In the fascist era, rituals followed a tight calendar. Nazis celebrated the 1933 seizure of power in January, the anniversary of the founding of the Party in February, National Mourning Day in March, the Führer’s birthday in April, National Labor Day in May, and so on.[1] Among the continuous succession of mass events, the notorious September General Gatherings of the Party in Nuremberg have rightly received more attention than any other Nazi ritual. Notions such as the “aestheticization of politics” and “political religion” have been fruitfully associated with these carefully staged rallies.[2] The rhetoric of the Führer, magnified by Albert Speer’s lighting effects and Leni Riefenstahl’s camera work, allegedly transformed the amorphous members of German society into purposeful organs of the national community.

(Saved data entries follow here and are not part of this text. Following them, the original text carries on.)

Lemma chain_distance_A_C : graph_distance chain_ds "A" "C" 2.
Proof.
  split; [exists [("M1", "B"); ("M2", "C")]; split; [done|apply chain_path_A_C]|].
  intros [|[m q] [|[m' q'] path]]; simpl; [done| |lia].
  intros [Hco ->]. by apply chain_costar_A in Hco as [_ [?|?]].
Qed.

Lemma isolated_costar a m q :
  a = "A" ∨ a = "C" → costar isolated_ds a m q → q = "A" ∨ q = "C".
Proof.
  intros Ha (pa & mv & Hp & Hm & Hmv & Hq).
  assert (Hm1 : m = "M1").
  { destruct Ha as [-> | ->].
    - rewrite isolated_people_A in Hp. injection Hp as <-. set_solver.
    - rewrite isolated_people_C in Hp. injection Hp as <-. set_solver. }
  subst m. rewrite isolated_movies_M1 in Hmv. injection Hmv as <-. set_solver.
Qed.

Lemma isolated_no_path path : ∀ a,
  a = "A" ∨ a = "C" → ¬ is_path isolated_ds a path "B".
Proof.
  induction path as [|[m q] path IH]; intros a Ha; simpl.
  - destruct Ha as [-> | ->]; discriminate.
  - intros [Hco Hpath]. eapply IH; [|done]. by eapply isolated_costar.
Qed.

(** C1: the frontier runs empty on a search between disconnected people and
    the call raises [Exception("No solution")]; no value is returned.  On
    [isolated_ds] nothing leads from A to B, and both frontier disciplines
    end in the exception. *)
Theorem exhausted_frontier_raises :
  (∀ path, ¬ is_path isolated_ds "A" path "B") ∧
  shortest_path elements isolated_ds "A" "B" 20 = Some (Raise NoSolution) ∧
  shortest_path_with QueueFrontier elements isolated_ds "A" "B" 20
    = Some (Raise NoSolution).
Proof.
  split; [intros path; apply isolated_no_path; by left|].
  split; vm_compute; reflexivity.
Qed.

(** C2: the reconstruction starts at the node being expanded, not at a node
    for the target, and returns two lists.  For the co-stars A and B of M1
    the result is a pair of empty lists, with no pair whose person is B. *)
Theorem direct_costar_empty_solution :
  costar chain_ds "A" "M1" "B" ∧
  shortest_path elements chain_ds "A" "B" 20 = Some (Ok ([], [])) ∧
  shortest_path_with QueueFrontier elements chain_ds "A" "B" 20 = Some (Ok ([], [])).
Proof.
  split; [apply chain_path_A_C|]. split; vm_compute; reflexivity.
Qed.

(** C3: with a first-in-first-out frontier the result for A and C on the
    chain fixture has length 1, while the distance from A to C is 2. *)
Theorem queue_result_shorter_than_distance :
  graph_distance chain_ds "A" "C" 2 ∧
  ∃ mvs ppl,
    shortest_path_with QueueFrontier elements chain_ds "A" "C" 20
      = Some (Ok (mvs, ppl)) ∧
    length mvs = 1%nat ∧ length ppl = 1%nat.
Proof.
  split; [apply chain_distance_A_C|].
  exists [Some "M1"], ["B"]. split; [vm_compute; reflexivity|done].
Qed.

(** C4: on the fixture of three people and two movies the search from A to C
    returns the lists [M1] and [B], under either frontier discipline; the
    pair (M2, C) is not part of the result. *)
Theorem chain_fixture_result :
  shortest_path_with QueueFrontier elements chain_ds "A" "C" 20
    = Some (Ok ([Some "M1"], ["B"])) ∧
  shortest_path elements chain_ds "A" "C" 20 = Some (Ok ([Some "M1"], ["B"])) ∧
  zip [Some "M1"] ["B"] ≠ [(Some "M1", "B"); (Some "M2", "C")].
Proof.
  split; [vm_compute; reflexivity|]. split; [vm_compute; reflexivity|]. discriminate.
Qed.

(** C10: a person of the people table is not always listed among their own
    co-stars.  On [half_dangling_dir] A has the movie M1 of the movies table
    in their movie set, next to the unknown M9; [neighbors_for_person] raises
    [KeyError] for A and computes no neighbour set, so the pair (M1, A) is in
    none, while for B it returns the pairs of M1. *)
Theorem self_pair_lost_with_dangling_movie :
  people (load_data half_dangling_dir) !! "A"
    = Some (mkPerson "A" "1900" {["M1"; "M9"]}) ∧
  is_Some (movies (load_data half_dangling_dir) !! "M1") ∧
  neighbors_for_person (load_data half_dangling_dir) "A" = Raise KeyError ∧
  neighbors_for_person (load_data half_dangling_dir) "B"
    = Ok {[("M1", "A"); ("M1", "B")]}.
Proof.
  split; [vm_compute; reflexivity|]. split; [vm_compute; by eexists|].
  split; vm_compute; reflexivity.
Qed.

Lemma self_pair_when_returned_witness :
  people (load_data chain_dir) !! "B" = Some (mkPerson "B" "1900" {["M1"; "M2"]}) ∧
  neighbors_for_person (load_data chain_dir) "B"
    = Ok {[("M1", "A"); ("M1", "B"); ("M2", "B"); ("M2", "C")]} ∧
  ∀ m, m ∈ ({["M1"; "M2"]} : gset string) →
       (m, "B") ∈ ({[("M1", "A"); ("M1", "B"); ("M2", "B"); ("M2", "C")]}
                   : gset (string * string)).
Proof.
  assert (Hp : people (load_data chain_dir) !! "B"
               = Some (mkPerson "B" "1900" {["M1"; "M2"]})) by (vm_compute; reflexivity).
  assert (Hn : neighbors_for_person (load_data chain_dir) "B"
               = Ok {[("M1", "A"); ("M1", "B"); ("M2", "B"); ("M2", "C")]})
    by (vm_compute; reflexivity).
  split; [exact Hp|]. split; [exact Hn|].
  pose proof (proj1 self_pair_when_returned chain_dir "B" _ Hp) as Hself.
  rewrite Hn in Hself. exact Hself.
Defined.

Lemma self_search_not_special_cased_witness :
  (∀ (s : gset (string * string)) x, x ∈ elements s → x ∈ s) ∧
  ∃ fuel e, shortest_path_with StackFrontier elements chain_ds "A" "A" fuel
            = Some (Raise e).
Proof.
  assert (Hiter : ∀ (s : gset (string * string)) x, x ∈ elements s → x ∈ s).
  { intros s x Hx. apply elem_of_elements. exact Hx. }
  split; [exact Hiter|].
  exact (proj2 (self_search_not_special_cased chain_ds StackFrontier elements "A" Hiter)).
Defined.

In 1933, a law was passed renaming the first Sunday after Michaelmas (the Feast of Michael and the Archangels, September 29) as the day of a Harvest Festival (Erntedankfest). The festival, organized by Joseph Goebbels’ propaganda services and held on the Bückeberg, a ridge near Hamelin in Lower Saxony, attracted about 500,000 peasants in its first year, and about 1.2 million in 1937.[3] It celebrated rooted-in-the-soil peasants as the “blood source of the German people.”

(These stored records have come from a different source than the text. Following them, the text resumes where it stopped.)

(** X14. [get_msg] of [SetParameterValuesState] and of
    [SetParameterValuesNotAdminState] (the same with the administrative
    parameter excluded): the machine is never changed; a returned request
    lists one struct per parameter to set, named by the parameter's path and
    in the dict's order, declares that number as its array size and carries
    the done transition; the only exceptions are [Tr069Error] and the
    [TypeError] and [ValueError] of [int()].  When every parameter is tagged
    [int], [unsignedInt] or [string] the request is always built, each
    value, whatever it is, being sent as [str] prints it. *)
Theorem set_parameter_values_request_shape
    `{PyBuiltins, ParameterName.Names, DataModel.Schema, AcsStateUtils}
    (exclude_admin : bool) (when_done : string) (a : Acs) :
  let σ :=
    mkMachine
      (if exclude_admin then SetParameterValuesNotAdminState when_done
       else SetParameterValuesState when_done) a in
  let param_values :=
    get_all_param_values_to_set (desired_cfg a) (device_cfg a)
      (acs_data_model a) exclude_admin in
  let tag name := DataModel.type (DataModel.get_parameter name) in
  let path name := DataModel.path (DataModel.get_parameter name) in
  let request structs :=
    mkAcsMsgAndTransition
      (SetParameterValues
         ("cwmp:ParameterValueStruct["
          +:+ str_Z (Z.of_nat (length structs)) +:+ "]") structs)
      (Some when_done) in
  (get_msg σ).2 = σ
  ∧ match (get_msg σ).1 with
    | Ok r =>
        ∃ structs,
          r = request structs
          ∧ Name <$> structs = (λ item, path item.1) <$> param_values
    | Raise e => is_Tr069Error e = true ∨ e = TypeError ∨ e = ValueError
    end
  ∧ (Forall (λ item, tag item.1 ∈ ["int"; "unsignedInt"; "string"])
       param_values →
     get_msg σ
     = (Ok (request
              ((λ item,
                  {| Name := path item.1;
                     Value :=
                       {| type_ := "xsd:" +:+ tag item.1;
                          Data := VStr (py_str
                                          (DataModel.transform_for_enb
                                             item.1 item.2)) |} |})
                 <$> param_values)), σ)).
Proof.
  intros σ param_values tag path request.
  assert (Hdispatch :
    get_msg σ = SetParameterValuesState.build_request exclude_admin when_done σ)
    by by destruct exclude_admin.
  rewrite Hdispatch. split; [apply build_request_keeps|]. split.
  - destruct (SetParameterValuesState.build_request exclude_admin when_done σ)
      as [[r|e] σ'] eqn:Hrun; simpl.
    + unfold SetParameterValuesState.build_request in Hrun.
      apply bind_inv_Ok in Hrun as (a0 & σ0 & [= <- <-] & Hrun).
      apply bind_inv_Ok in Hrun as (structs & σ1 & Hmap & [= <- <-]).
      apply mapM_name_value_inv_Ok in Hmap as [_ Hnames].
      exists structs. split; [|exact Hnames].
      subst request. simpl. do 3 f_equal.
      apply (f_equal length) in Hnames. rewrite !length_fmap in Hnames.
      by rewrite Hnames.
    + by eapply build_request_raises.
  - intros Hall. unfold SetParameterValuesState.build_request.
    erewrite bind_Ok; [|reflexivity].
    erewrite bind_Ok; [|by apply mapM_name_value_str].
    subst request. simpl. by rewrite length_fmap.
Qed.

Hundreds of trains carried peasants from farming communities into Hamelin, guided not by the Pied Piper but by the words of the Führer: “The future of the nation… depends exclusively on the conservation of the peasant.” From early morning on, the masses climbed the Bückeberg, where the stage had been set and where they would wait all day long for Hitler’s arrival, meanwhile watching the endless columns snaking up from the valley. It took more than seven hours to fill up the site. Not until early evening did Hitler’s airplane land in Hamelin, after which he was driven to the Bückeberg in a convertible. The climb—the “path through the people” (Der Weg durch das Volk)—was to become the highlight of the celebration. Entranced peasants (a majority of them women) were allowed to touch the Führer. One account describes the scene as follows:

“As—in the distance on the plain down below—the motorcade came closer, the uninterrupted “Heil!” of thousands and thousands of voices rolled like a hurricane from the hillside down towards the man who had managed to cast his spell on the German people…. He reached out everywhere to touch hands—which people, in their hundreds, were thrusting out at him from all sides—stroke cheeks, and ruffled hair. Close behind him came Göring, with a broad grin, Goebbels, Hess, and the others, all in the best of spirits and greeting people on all sides.”[4]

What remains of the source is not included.